■ Excerpted data:

(** * einsteinpy.symbolic.tensor: index configurations and index raising / lowering

    A shallow embedding of [src/einsteinpy/symbolic/tensor.py]: the
    configuration validator [_config_checker], the action list
    [_difference_list], the index transform [_change_config], the classes
    [Tensor] and [BaseRelativityTensor], together with a model of the sympy and
    numpy array primitives they call. *)

From Stdlib Require Import String Ascii ZArith DecimalString Bool Arith Lia List.
From Stdlib Require Import Sorted Permutation Ring_theory Ring.
Import ListNotations.

Set Implicit Arguments.
Local Open Scope string_scope.
Local Open Scope list_scope.
Local Open Scope nat_scope.

(** ** Python exceptions and results *)

(** The exceptions the module raises or lets through, with their message
    (a bare [raise ValueError] carries the empty message). *)
Inductive exn : Type :=
| TypeError (msg : string)
| ValueError (msg : string)
| IndexError (msg : string)
| KeyError (msg : string).

Inductive result (A : Type) : Type :=
| Ok (a : A)
| Err (e : exn).

Arguments Ok {A} a.
Arguments Err {A} e.

Definition bind {A B : Type} (r : result A) (k : A -> result B) : result B :=
  match r with
  | Ok a => k a
  | Err e => Err e
  end.

Notation "x <- r ;; k" := (bind r (fun x => k))
  (at level 61, r at next level, right associativity).

(** ** Python values reaching a [config] parameter *)

Inductive pyobj : Type :=
| PyStr (s : string)
| PyNone
| PyInt (z : Z)
| PySeq (items : list string).

(** The text of a [str] object (consulted only after [isinstance(_, str)]). *)
Definition str_value (o : pyobj) : string :=
  match o with
  | PyStr s => s
  | _ => EmptyString
  end.

(** [len(o)]: defined on strings and sequences, a TypeError otherwise. *)
Definition py_len (o : pyobj) : result nat :=
  match o with
  | PyStr s => Ok (String.length s)
  | PySeq items => Ok (length items)
  | PyNone => Err (TypeError "object of type 'NoneType' has no len()")
  | PyInt _ => Err (TypeError "object of type 'int' has no len()")
  end.

(** ** Configuration validator *)

(** The loop [for ch in config] of [_config_checker], with its early
    [return False]. *)
Fixpoint config_loop (config : string) : bool :=
  match config with
  | EmptyString => true
  | String ch rest =>
      if negb (Ascii.eqb ch "l") && negb (Ascii.eqb ch "u")
      then false
      else config_loop rest
  end.

Definition _config_checker (config : pyobj) : bool :=
  match config with
  | PyStr s => config_loop s
  | _ => false
  end.

(** ** Config diff engine *)

(** Actions are the integers the code appends to [difflist]. *)
Definition NoOp : Z := 0.
Definition Raise : Z := 1.
Definition Lower : Z := -1.

(** [zip(newconfig, oldconfig)] *)
Fixpoint zip (a b : string) : list (ascii * ascii) :=
  match a, b with
  | String x a', String y b' => (x, y) :: zip a' b'
  | _, _ => []
  end.

Definition _difference_list (newconfig oldconfig : string) : list Z :=
  fold_left
    (fun difflist '(n_ch, o_ch) =>
       if Ascii.eqb n_ch o_ch then (difflist ++ [0%Z])%list
       else if Ascii.eqb n_ch "u" then (difflist ++ [1%Z])%list
       else (difflist ++ [(-1)%Z])%list)
    (zip newconfig oldconfig) [].

(** The spec writes [Diff(old, new)], the code [_difference_list(new, old)]. *)
Definition Diff (old new : string) : list Z := _difference_list new old.

(** The action the loop body appends for one pair of characters. *)
Definition action_of (p : ascii * ascii) : Z :=
  let '(n_ch, o_ch) := p in
  if Ascii.eqb n_ch o_ch then 0%Z
  else if Ascii.eqb n_ch "u" then 1%Z else (-1)%Z.

(** Every character of [s] is ['u'] or ['l']. *)
Fixpoint only_markers (s : string) : Prop :=
  match s with
  | EmptyString => True
  | String ch rest => (ch = "u"%char \/ ch = "l"%char) /\ only_markers rest
  end.

(** A valid configuration in the words of the specification: a non-empty
    string made of the two markers. *)
Definition spec_valid_configuration (c : pyobj) : Prop :=
  exists s, c = PyStr s /\ s <> EmptyString /\ only_markers s.

(** ** Python list primitives *)

(** [l.insert(n, x)] *)
Fixpoint insert_at {A : Type} (n : nat) (x : A) (l : list A) : list A :=
  match n, l with
  | O, _ => x :: l
  | S _, [] => [x]
  | S n', y :: l' => y :: insert_at n' x l'
  end.

(** What is left of [l] after [l.pop(n)], whatever [n]. *)
Fixpoint pop_at {A : Type} (n : nat) (l : list A) : list A :=
  match n, l with
  | _, [] => []
  | O, _ :: l' => l'
  | S n', y :: l' => y :: pop_at n' l'
  end.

■ Exercise aim: Word for word, write out each of the records shown above.

■ Task output:
(** * einsteinpy.symbolic.tensor: index configurations and index raising / lowering

    A shallow embedding of [src/einsteinpy/symbolic/tensor.py]: the
    configuration validator [_config_checker], the action list
    [_difference_list], the index transform [_change_config], the classes
    [Tensor] and [BaseRelativityTensor], together with a model of the sympy and
    numpy array primitives they call. *)

From Stdlib Require Import String Ascii ZArith DecimalString Bool Arith Lia List.
From Stdlib Require Import Sorted Permutation Ring_theory Ring.
Import ListNotations.

Set Implicit Arguments.
Local Open Scope string_scope.
Local Open Scope list_scope.
Local Open Scope nat_scope.

(** ** Python exceptions and results *)

(** The exceptions the module raises or lets through, with their message
    (a bare [raise ValueError] carries the empty message). *)
Inductive exn : Type :=
| TypeError (msg : string)
| ValueError (msg : string)
| IndexError (msg : string)
| KeyError (msg : string).

Inductive result (A : Type) : Type :=
| Ok (a : A)
| Err (e : exn).

Arguments Ok {A} a.
Arguments Err {A} e.

Definition bind {A B : Type} (r : result A) (k : A -> result B) : result B :=
  match r with
  | Ok a => k a
  | Err e => Err e
  end.

Notation "x <- r ;; k" := (bind r (fun x => k))
  (at level 61, r at next level, right associativity).

(** ** Python values reaching a [config] parameter *)

Inductive pyobj : Type :=
| PyStr (s : string)
| PyNone
| PyInt (z : Z)
| PySeq (items : list string).

(** The text of a [str] object (consulted only after [isinstance(_, str)]). *)
Definition str_value (o : pyobj) : string :=
  match o with
  | PyStr s => s
  | _ => EmptyString
  end.

(** [len(o)]: defined on strings and sequences, a TypeError otherwise. *)
Definition py_len (o : pyobj) : result nat :=
  match o with
  | PyStr s => Ok (String.length s)
  | PySeq items => Ok (length items)
  | PyNone => Err (TypeError "object of type 'NoneType' has no len()")
  | PyInt _ => Err (TypeError "object of type 'int' has no len()")
  end.

(** ** Configuration validator *)

(** The loop [for ch in config] of [_config_checker], with its early
    [return False]. *)
Fixpoint config_loop (config : string) : bool :=
  match config with
  | EmptyString => true
  | String ch rest =>
      if negb (Ascii.eqb ch "l") && negb (Ascii.eqb ch "u")
      then false
      else config_loop rest
  end.

Definition _config_checker (config : pyobj) : bool :=
  match config with
  | PyStr s => config_loop s
  | _ => false
  end.

(** ** Config diff engine *)

(** Actions are the integers the code appends to [difflist]. *)
Definition NoOp : Z := 0.
Definition Raise : Z := 1.
Definition Lower : Z := -1.

(** [zip(newconfig, oldconfig)] *)
Fixpoint zip (a b : string) : list (ascii * ascii) :=
  match a, b with
  | String x a', String y b' => (x, y) :: zip a' b'
  | _, _ => []
  end.

Definition _difference_list (newconfig oldconfig : string) : list Z :=
  fold_left
    (fun difflist '(n_ch, o_ch) =>
       if Ascii.eqb n_ch o_ch then (difflist ++ [0%Z])%list
       else if Ascii.eqb n_ch "u" then (difflist ++ [1%Z])%list
       else (difflist ++ [(-1)%Z])%list)
    (zip newconfig oldconfig) [].

(** The spec writes [Diff(old, new)], the code [_difference_list(new, old)]. *)
Definition Diff (old new : string) : list Z := _difference_list new old.

(** The action the loop body appends for one pair of characters. *)
Definition action_of (p : ascii * ascii) : Z :=
  let '(n_ch, o_ch) := p in
  if Ascii.eqb n_ch o_ch then 0%Z
  else if Ascii.eqb n_ch "u" then 1%Z else (-1)%Z.

(** Every character of [s] is ['u'] or ['l']. *)
Fixpoint only_markers (s : string) : Prop :=
  match s with
  | EmptyString => True
  | String ch rest => (ch = "u"%char \/ ch = "l"%char) /\ only_markers rest
  end.

(** A valid configuration in the words of the specification: a non-empty
    string made of the two markers. *)
Definition spec_valid_configuration (c : pyobj) : Prop :=
  exists s, c = PyStr s /\ s <> EmptyString /\ only_markers s.

(** ** Python list primitives *)

(** [l.insert(n, x)] *)
Fixpoint insert_at {A : Type} (n : nat) (x : A) (l : list A) : list A :=
  match n, l with
  | O, _ => x :: l
  | S _, [] => [x]
  | S n', y :: l' => y :: insert_at n' x l'
  end.

(** What is left of [l] after [l.pop(n)], whatever [n]. *)
Fixpoint pop_at {A : Type} (n : nat) (l : list A) : list A :=
  match n, l with
  | _, [] => []
  | O, _ :: l' => l'
  | S n', y :: l' => y :: pop_at n' l'
  end.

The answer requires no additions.